The Abdication of Japan’s Emperor Akihito in Historical Perspective
Tuesday, May 22, 2018 - 6:00pm
The Abdication of Japan’s Emperor Akihito in Historical Perspective

PSU Center for Japanese Studies and the Department of History

Present

Professor Ken Ruoff

The Abdication of Japan’s Emperor Akihito in Historical Perspective

May 22, 2018 | 6pm
Smith Memorial Student Union, room 327/8/9
1825 SW Broadway

Free and Open to the Public

When Japan began its drive toward modernity in the aftermath of the Meiji Restoration of 1868, the leaders of the “New Japan” dusted off the monarchy and made it the axis of the national unity which they sought to achieve.  The Meiji Constitution of 1889 placed the emperor at the center of the political process.   In the aftermath of Japan’s catastrophic defeat in 1945, the American Occupation authorities insisted on revising the emperor’s constitutional position to that of a “symbol” with no powers related to government, a change which appalled Japanese conservatives.  But as distance from the Meiji system grew, more and more of Japan’s political right adopted the stance that the “emperor as symbol” represented a return to the “true essence” of the monarchy throughout most of its history.  More recently, Emperor Akihito’s desire to abdicate has reopened various debates about the monarchy, including the issue of why women are not permitted to serve as the national symbol.   This talk will examine the history of the monarchy in modern Japan, with a particular focus the pluralistic manner in which the political right has interpreted the monarchy in postwar Japan.

 

Ken Ruoff is professor of modern East Asian history and director of the Center for Japanese Studies at Portland State University.  He is widely considered to be the foremost expert outside of Japan on the imperial house.

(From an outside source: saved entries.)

(** * Python-WAPI: a client of the WEDOS DNS management API

    A shallow embedding of [wedos_api/api.py] and [wedos_api/models.py].

    Python values are modelled as the interpreter has them: a [str] is a
    sequence of Unicode code points, an [int] is unbounded, a decoded JSON
    document is a tree of dictionaries, lists and scalars, and an exception
    unwinds the call.  The client object lives in a store, because a domain
    handle keeps a reference to the client that created it.  The remote
    server and the local clock are part of the world and may answer
    anything. *)

From Stdlib Require Import Bool Ascii String List NArith ZArith Lia.
Import ListNotations.

Set Warnings "-register-all".
Local Open Scope N_scope.

(** ** Text *)

(** A Python [str]: its code points, in order. *)
Definition pystr := list N.

(** A literal of the source, written with ASCII characters only. *)
Definition lit (s : string) : pystr :=
  map N_of_ascii (list_ascii_of_string s).

Fixpoint str_eqb (a b : pystr) : bool :=
  match a, b with
  | [], [] => true
  | x :: a', y :: b' => (x =? y) && str_eqb a' b'
  | _, _ => false
  end.

(** [s.startswith(p)] *)
Fixpoint startswith (p s : pystr) : bool :=
  match p, s with
  | [], _ => true
  | x :: p', y :: s' => (x =? y) && startswith p' s'
  | _ :: _, [] => false
  end.

(** [sep.join(parts)] *)
Fixpoint join (sep : pystr) (parts : list pystr) : pystr :=
  match parts with
  | [] => []
  | [p] => p
  | p :: rest => p ++ sep ++ join sep rest
  end.

Definition is_ascii (c : N) : bool := c <? 128.

Definition is_digit (c : N) : bool := (48 <=? c) && (c <=? 57).

Definition digit_value (c : N) : Z := Z.of_N (c - 48).

(** Decimal rendering of an integer, as [str(n)] and ["%d"] print it. *)
Fixpoint uint_digits (u : Decimal.uint) : pystr :=
  match u with
  | Decimal.Nil => []
  | Decimal.D0 r => 48 :: uint_digits r
  | Decimal.D1 r => 49 :: uint_digits r
  | Decimal.D2 r => 50 :: uint_digits r
  | Decimal.D3 r => 51 :: uint_digits r
  | Decimal.D4 r => 52 :: uint_digits r
  | Decimal.D5 r => 53 :: uint_digits r
  | Decimal.D6 r => 54 :: uint_digits r
  | Decimal.D7 r => 55 :: uint_digits r
  | Decimal.D8 r => 56 :: uint_digits r
  | Decimal.D9 r => 57 :: uint_digits r
  end.

Definition str_of_N (n : N) : pystr := uint_digits (N.to_uint n).

Definition str_of_Z (z : Z) : pystr :=
  match z with
  | Zneg p => 45 :: str_of_N (Npos p)
  | _ => str_of_N (Z.to_N z)
  end.

(** ** Exceptions *)

(** The exceptions the module can raise or let through.  [WAPIError] is the
    module's own class; [TransportError] stands for whatever
    [requests.post(...).json()] raises (connection, TLS, a body that is not
    JSON), described by a text; the others are the interpreter's. *)
Inductive exn : Type :=
| WAPIError (msg : pystr)
| KeyError (key : pystr)
| TypeError
| AttributeError
| ValueError
| OverflowError
| UnicodeEncodeError
| TransportError (what : pystr).

Definition is_WAPIError (e : exn) : bool :=
  match e with WAPIError _ => true | _ => false end.

Inductive result (A : Type) : Type :=
| Ok (a : A)
| Raise (e : exn).

Arguments Ok {A} a.
Arguments Raise {A} e.

Definition rbind {A B} (r : result A) (k : A -> result B) : result B :=
  match r with
  | Ok a => k a
  | Raise e => Raise e
  end.

Declare Scope result_scope.
Delimit Scope result_scope with result.
Notation "x <- r ;; k" := (rbind r (fun x => k))
  (at level 61, r at next level, right associativity) : result_scope.

(** ** Decoded JSON documents *)

(** [int(f)] of a float: its integer part, or no integer at all. *)
Inductive float_to_int : Type :=
| Truncated (z : Z)
| Infinite
| NotANumber.
(** C6, as the code has it: the output projection of a modulation, the
    second linear layer of its MLP ([layers[-2]]), has its initial weight,
    and only its weight, scaled by [1e-2] at construction; its bias is
    left as it was initialised.  The outputs [a], [b], [c] are therefore
    the bias plus a hundredth of the unscaled projection [h @ W2]: when
    the entries of the bias are at most [beta] and those of [h @ W2] at
    most [M] in absolute value, the outputs are at most [beta + M / 100]
    (at most [M / 100] for a zero bias), and a residual or attention block
    with this modulation returns [x + c * y] with every entry within
    [(beta + M / 100) * |y|] of its input: the block is the identity up
    to that factor. *)
Theorem Modulation_init_near_identity
    (external : nn.layer Real.tensor -> Real.tensor -> Real.tensor)
    (init_weight : Z -> Z -> nat -> Real.tensor) (init_bias : Z -> nat -> Real.tensor)
    (channels emb : Z) (rng : nat) (tv : Real.vec) (beta M : R) :
  let W1 := init_weight emb emb rng in
  let b1 := init_bias emb rng in
  let W2 := init_weight emb (3 * channels) (S rng) in
  let b2 := init_bias (3 * channels) (S rng) in
  let h := Real.silu <$> Real.linear_row W1 b1 emb tv in
  Real.bounded beta (hd [] b2) ->
  Real.bounded M (Real.vecmat h W2 (Z.to_nat (3 * channels))) ->
  exists m av bv cv,
    nn.Modulation_init init_weight init_bias Real.scale channels emb rng
      = Some (m, S (S rng)) /\
    nn.mlp m = [nn.Linear emb emb W1 b1; nn.SiLU;
                nn.Linear emb (3 * channels) (Real.scale (1 # 100) W2) b2;
                nn.Rearrange_11C] /\
    nn.mlp m !! (length (nn.mlp m) - 2)%nat
      = Some (nn.Linear emb (3 * channels) (Real.scale (1 # 100) W2) b2) /\
    Real.Modulation_call external m [tv] = ([av], [bv], [cv]) /\
    av ++ bv ++ cv
    = Real.vadd (Real.vscale (/ 100) (Real.vecmat h W2 (Z.to_nat (3 * channels))))
                (hd [] b2) /\
    Real.bounded (beta + M / 100) av /\
    Real.bounded (beta + M / 100) bv /\
    Real.bounded (beta + M / 100) cv /\
    (forall (r : nn.ResBlock Real.tensor) (x : Real.tensor) (P C p k : nat),
        nn.res_modulation r = m ->
        let y := nn.Sequential_call (Real.layer_call external) (nn.block r)
                   (Real.add (Real.mul (Real.add_one [av]) x) [bv]) in
        Real.has_shape P C x -> Real.has_shape P C y -> length cv = C ->
        (p < P)%nat -> (k < C)%nat ->
        (Rabs (Real.entry (Real.ResBlock_call external r x [tv]) p k - Real.entry x p k)
         <= (beta + M / 100) * Rabs (Real.entry y p k))%R) /\
    (forall (r : nn.AttBlock Real.tensor) (x : Real.tensor) (P C p k : nat),
        nn.att_modulation r = m ->
        let y := Real.layer_call external (nn.attn r)
                   (Real.layer_call external (nn.norm r)
                      (Real.add (Real.mul (Real.add_one [av]) x) [bv])) in
        Real.has_shape P C x -> Real.has_shape P C y -> length cv = C ->
        (p < P)%nat -> (k < C)%nat ->
        (Rabs (Real.entry (Real.AttBlock_call external r x [tv]) p k - Real.entry x p k)
         <= (beta + M / 100) * Rabs (Real.entry y p k))%R).
Proof.
  intros W1 b1 W2 b2 h Hbias Hproj.
  destruct (Modulation_init_layers init_weight init_bias channels emb rng)
    as (m & Hinit & Hmlp).
  pose proof (Modulation_call_scaled external init_weight init_bias m channels emb rng tv Hmlp)
    as Hout.
  fold W1 b1 W2 b2 in Hmlp, Hout. fold h in Hout.
  set (row := Real.vadd (Real.vscale (/ 100) (Real.vecmat h W2 (Z.to_nat (3 * channels))))
                        (hd [] b2)) in *.
  assert (Real.bounded (beta + M / 100) row) as Hrow.
  { replace (beta + M / 100)%R with (beta + / 100 * M)%R by lra.
    apply bounded_affine; [lra|assumption|assumption]. }
  destruct (bounded_split3 _ _ Hrow) as (Ha & Hb & Hc).
  assert (Real.Modulation_call external m [tv]
          = ([fst (fst (Real.split3_row row))], [snd (fst (Real.split3_row row))],
             [snd (Real.split3_row row)])) as Hmod.
  { unfold Real.Modulation_call, nn.Modulation_call. rewrite Hout. reflexivity. }
  eexists m, _, _, _.
  split; [exact Hinit|]. split; [exact Hmlp|].
  split; [rewrite Hmlp; reflexivity|].
  split; [exact Hmod|].
  split; [apply split3_row_app|].
  split; [exact Ha|]. split; [exact Hb|]. split; [exact Hc|].
  split.
  - intros r x P C p k Hr y Hx Hy Hlen Hp Hk.
    assert (Real.ResBlock_call external r x [tv]
            = Real.add x (Real.mul [snd (Real.split3_row row)] y)) as ->.
    { unfold Real.ResBlock_call, nn.ResBlock_call.
      unfold Real.Modulation_call in Hmod. rewrite Hr, Hmod. reflexivity. }
    apply (residual_bound x y _ _ P C p k); assumption.
  - intros r x P C p k Hr y Hx Hy Hlen Hp Hk.
    assert (Real.AttBlock_call external r x [tv]
            = Real.add x (Real.mul [snd (Real.split3_row row)] y)) as ->.
    { unfold Real.AttBlock_call, nn.AttBlock_call.
      unfold Real.Modulation_call in Hmod. rewrite Hr, Hmod. reflexivity. }
    apply (residual_bound x y _ _ P C p k); assumption.
Qed.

The Japanese translation of his first book The People’s Emperor: Democracy and the Japanese Monarchy 1945-1995 was awarded the Osaragi Jiro Rondansha (widely considered to be equivalent to a Pulitzer Prize) in 2004, and in 2017 Iwanami reprinted the Iwanami bunko version of the book.  His second book Imperial Japan at its Zenith:  The 2600th Anniversary Celebrations of the Empire of Japan, was awarded the Frances Fuller Victor Award for General Nonfiction, and was also translated into Japanese.  He recently published an essay on how museums in South Korea narrate the national history in the Journal of Northeast Asian History

Limited quantities of both the English and Japanese versions of Professor Ruoff’s books will be available for sale for $25 at the lecture. Cash sales only.